#### WHAT THE TASK ASKS:
Whenever a line in the material below includes "done", copy that line.

#### DATA:

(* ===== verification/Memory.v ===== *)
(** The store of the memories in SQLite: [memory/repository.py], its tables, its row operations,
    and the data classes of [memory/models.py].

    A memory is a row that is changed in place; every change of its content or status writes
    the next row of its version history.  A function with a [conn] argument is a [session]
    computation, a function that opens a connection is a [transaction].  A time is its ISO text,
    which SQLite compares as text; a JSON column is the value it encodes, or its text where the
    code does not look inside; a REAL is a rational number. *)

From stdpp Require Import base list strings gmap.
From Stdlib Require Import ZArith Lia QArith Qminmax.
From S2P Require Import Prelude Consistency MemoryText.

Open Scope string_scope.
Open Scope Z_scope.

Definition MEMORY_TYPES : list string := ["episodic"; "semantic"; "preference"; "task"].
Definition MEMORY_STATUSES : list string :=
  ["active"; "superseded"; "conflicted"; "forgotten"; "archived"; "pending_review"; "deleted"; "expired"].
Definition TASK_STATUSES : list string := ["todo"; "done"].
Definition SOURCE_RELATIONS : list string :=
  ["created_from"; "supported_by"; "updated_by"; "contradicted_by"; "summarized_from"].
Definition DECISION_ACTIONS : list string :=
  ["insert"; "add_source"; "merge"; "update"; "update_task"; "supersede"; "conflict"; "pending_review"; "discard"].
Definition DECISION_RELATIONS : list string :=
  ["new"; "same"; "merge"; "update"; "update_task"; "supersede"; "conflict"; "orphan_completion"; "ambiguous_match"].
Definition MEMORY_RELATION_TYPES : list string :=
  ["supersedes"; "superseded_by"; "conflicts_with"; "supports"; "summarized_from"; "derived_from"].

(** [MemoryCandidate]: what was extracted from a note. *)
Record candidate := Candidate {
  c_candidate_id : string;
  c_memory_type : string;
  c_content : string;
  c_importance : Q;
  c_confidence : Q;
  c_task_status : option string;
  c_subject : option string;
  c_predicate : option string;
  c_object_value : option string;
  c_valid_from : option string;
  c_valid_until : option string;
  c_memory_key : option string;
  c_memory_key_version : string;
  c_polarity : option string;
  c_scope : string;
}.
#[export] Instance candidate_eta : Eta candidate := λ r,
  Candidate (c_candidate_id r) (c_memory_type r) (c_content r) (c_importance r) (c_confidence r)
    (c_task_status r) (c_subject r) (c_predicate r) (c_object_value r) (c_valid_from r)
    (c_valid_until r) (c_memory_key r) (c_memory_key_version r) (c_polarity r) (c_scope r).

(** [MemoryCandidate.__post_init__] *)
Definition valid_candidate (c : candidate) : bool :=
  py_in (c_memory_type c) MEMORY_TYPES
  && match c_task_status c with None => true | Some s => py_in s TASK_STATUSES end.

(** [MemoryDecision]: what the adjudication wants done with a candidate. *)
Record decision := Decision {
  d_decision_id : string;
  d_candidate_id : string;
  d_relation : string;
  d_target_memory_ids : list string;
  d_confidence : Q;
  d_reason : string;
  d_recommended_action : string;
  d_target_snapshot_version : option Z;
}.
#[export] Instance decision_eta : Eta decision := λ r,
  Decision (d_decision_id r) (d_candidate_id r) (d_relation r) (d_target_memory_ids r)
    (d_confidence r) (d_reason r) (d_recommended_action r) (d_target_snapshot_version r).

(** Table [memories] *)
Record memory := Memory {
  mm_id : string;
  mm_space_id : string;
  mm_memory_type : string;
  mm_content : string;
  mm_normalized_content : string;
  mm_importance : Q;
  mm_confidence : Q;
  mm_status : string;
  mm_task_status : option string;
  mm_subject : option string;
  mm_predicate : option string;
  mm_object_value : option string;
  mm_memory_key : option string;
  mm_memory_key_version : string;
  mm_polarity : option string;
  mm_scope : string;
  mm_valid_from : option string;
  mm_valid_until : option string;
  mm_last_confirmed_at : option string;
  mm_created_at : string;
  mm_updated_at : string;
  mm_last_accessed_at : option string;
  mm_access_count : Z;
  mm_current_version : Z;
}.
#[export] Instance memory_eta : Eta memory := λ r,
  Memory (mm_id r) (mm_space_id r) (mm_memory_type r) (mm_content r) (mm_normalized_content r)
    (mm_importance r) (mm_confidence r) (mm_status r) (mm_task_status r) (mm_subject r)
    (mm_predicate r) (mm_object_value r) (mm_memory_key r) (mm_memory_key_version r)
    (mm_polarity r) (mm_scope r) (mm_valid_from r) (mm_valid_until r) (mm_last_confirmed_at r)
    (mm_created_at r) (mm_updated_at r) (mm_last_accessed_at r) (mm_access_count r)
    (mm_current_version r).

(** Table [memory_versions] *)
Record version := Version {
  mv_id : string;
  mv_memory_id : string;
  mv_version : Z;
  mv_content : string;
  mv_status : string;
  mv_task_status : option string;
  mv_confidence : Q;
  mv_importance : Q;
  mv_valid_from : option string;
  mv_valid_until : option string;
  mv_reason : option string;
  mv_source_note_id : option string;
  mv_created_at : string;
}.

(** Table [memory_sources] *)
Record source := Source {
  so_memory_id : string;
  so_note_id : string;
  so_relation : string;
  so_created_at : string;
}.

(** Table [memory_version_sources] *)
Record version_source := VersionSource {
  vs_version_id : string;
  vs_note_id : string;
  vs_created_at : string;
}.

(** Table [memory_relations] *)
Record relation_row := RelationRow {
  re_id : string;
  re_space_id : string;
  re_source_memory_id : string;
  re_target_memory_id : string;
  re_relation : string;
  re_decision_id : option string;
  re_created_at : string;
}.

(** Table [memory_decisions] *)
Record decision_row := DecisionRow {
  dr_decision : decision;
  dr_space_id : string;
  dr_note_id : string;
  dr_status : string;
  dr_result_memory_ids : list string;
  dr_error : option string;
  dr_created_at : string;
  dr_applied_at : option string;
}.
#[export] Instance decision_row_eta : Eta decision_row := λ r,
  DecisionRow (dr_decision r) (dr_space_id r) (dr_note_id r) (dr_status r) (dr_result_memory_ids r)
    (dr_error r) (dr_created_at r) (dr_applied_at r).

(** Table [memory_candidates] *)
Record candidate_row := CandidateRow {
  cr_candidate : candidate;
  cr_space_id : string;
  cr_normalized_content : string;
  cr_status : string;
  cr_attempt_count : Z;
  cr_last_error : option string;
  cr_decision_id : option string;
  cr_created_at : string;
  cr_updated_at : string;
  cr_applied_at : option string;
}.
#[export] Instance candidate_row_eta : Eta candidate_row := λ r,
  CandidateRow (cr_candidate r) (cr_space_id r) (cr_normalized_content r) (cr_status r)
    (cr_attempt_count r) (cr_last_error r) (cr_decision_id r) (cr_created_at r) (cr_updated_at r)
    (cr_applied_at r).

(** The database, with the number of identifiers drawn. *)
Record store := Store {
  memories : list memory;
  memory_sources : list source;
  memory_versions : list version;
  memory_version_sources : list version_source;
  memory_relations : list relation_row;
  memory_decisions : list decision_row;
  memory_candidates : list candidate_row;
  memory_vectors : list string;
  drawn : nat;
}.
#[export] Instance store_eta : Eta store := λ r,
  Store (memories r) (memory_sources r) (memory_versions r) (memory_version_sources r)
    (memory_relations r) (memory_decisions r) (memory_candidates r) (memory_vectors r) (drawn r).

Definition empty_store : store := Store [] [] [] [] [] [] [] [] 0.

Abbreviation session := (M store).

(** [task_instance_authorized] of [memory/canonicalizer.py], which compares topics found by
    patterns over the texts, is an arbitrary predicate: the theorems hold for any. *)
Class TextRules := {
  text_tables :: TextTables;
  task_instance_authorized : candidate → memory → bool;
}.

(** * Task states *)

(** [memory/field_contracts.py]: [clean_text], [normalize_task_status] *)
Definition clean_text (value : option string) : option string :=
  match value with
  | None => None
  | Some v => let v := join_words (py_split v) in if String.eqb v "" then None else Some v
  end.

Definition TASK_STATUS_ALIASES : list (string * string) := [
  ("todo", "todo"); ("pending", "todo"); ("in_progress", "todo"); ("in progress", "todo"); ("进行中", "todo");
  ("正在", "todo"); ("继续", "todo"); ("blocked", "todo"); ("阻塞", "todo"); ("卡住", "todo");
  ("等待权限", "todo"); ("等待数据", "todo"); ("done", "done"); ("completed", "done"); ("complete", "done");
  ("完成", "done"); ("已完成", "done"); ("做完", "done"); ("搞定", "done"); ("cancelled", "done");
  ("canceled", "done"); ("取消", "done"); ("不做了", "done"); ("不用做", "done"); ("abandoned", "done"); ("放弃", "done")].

#### EXERCISE OUTPUT:
Definition TASK_STATUSES : list string := ["todo"; "done"].
(** [MemoryDecision]: what the adjudication wants done with a candidate. *)
  ("等待权限", "todo"); ("等待数据", "todo"); ("done", "done"); ("completed", "done"); ("complete", "done");
  ("完成", "done"); ("已完成", "done"); ("做完", "done"); ("搞定", "done"); ("cancelled", "done");
  ("canceled", "done"); ("取消", "done"); ("不做了", "done"); ("不用做", "done"); ("abandoned", "done"); ("放弃", "done")].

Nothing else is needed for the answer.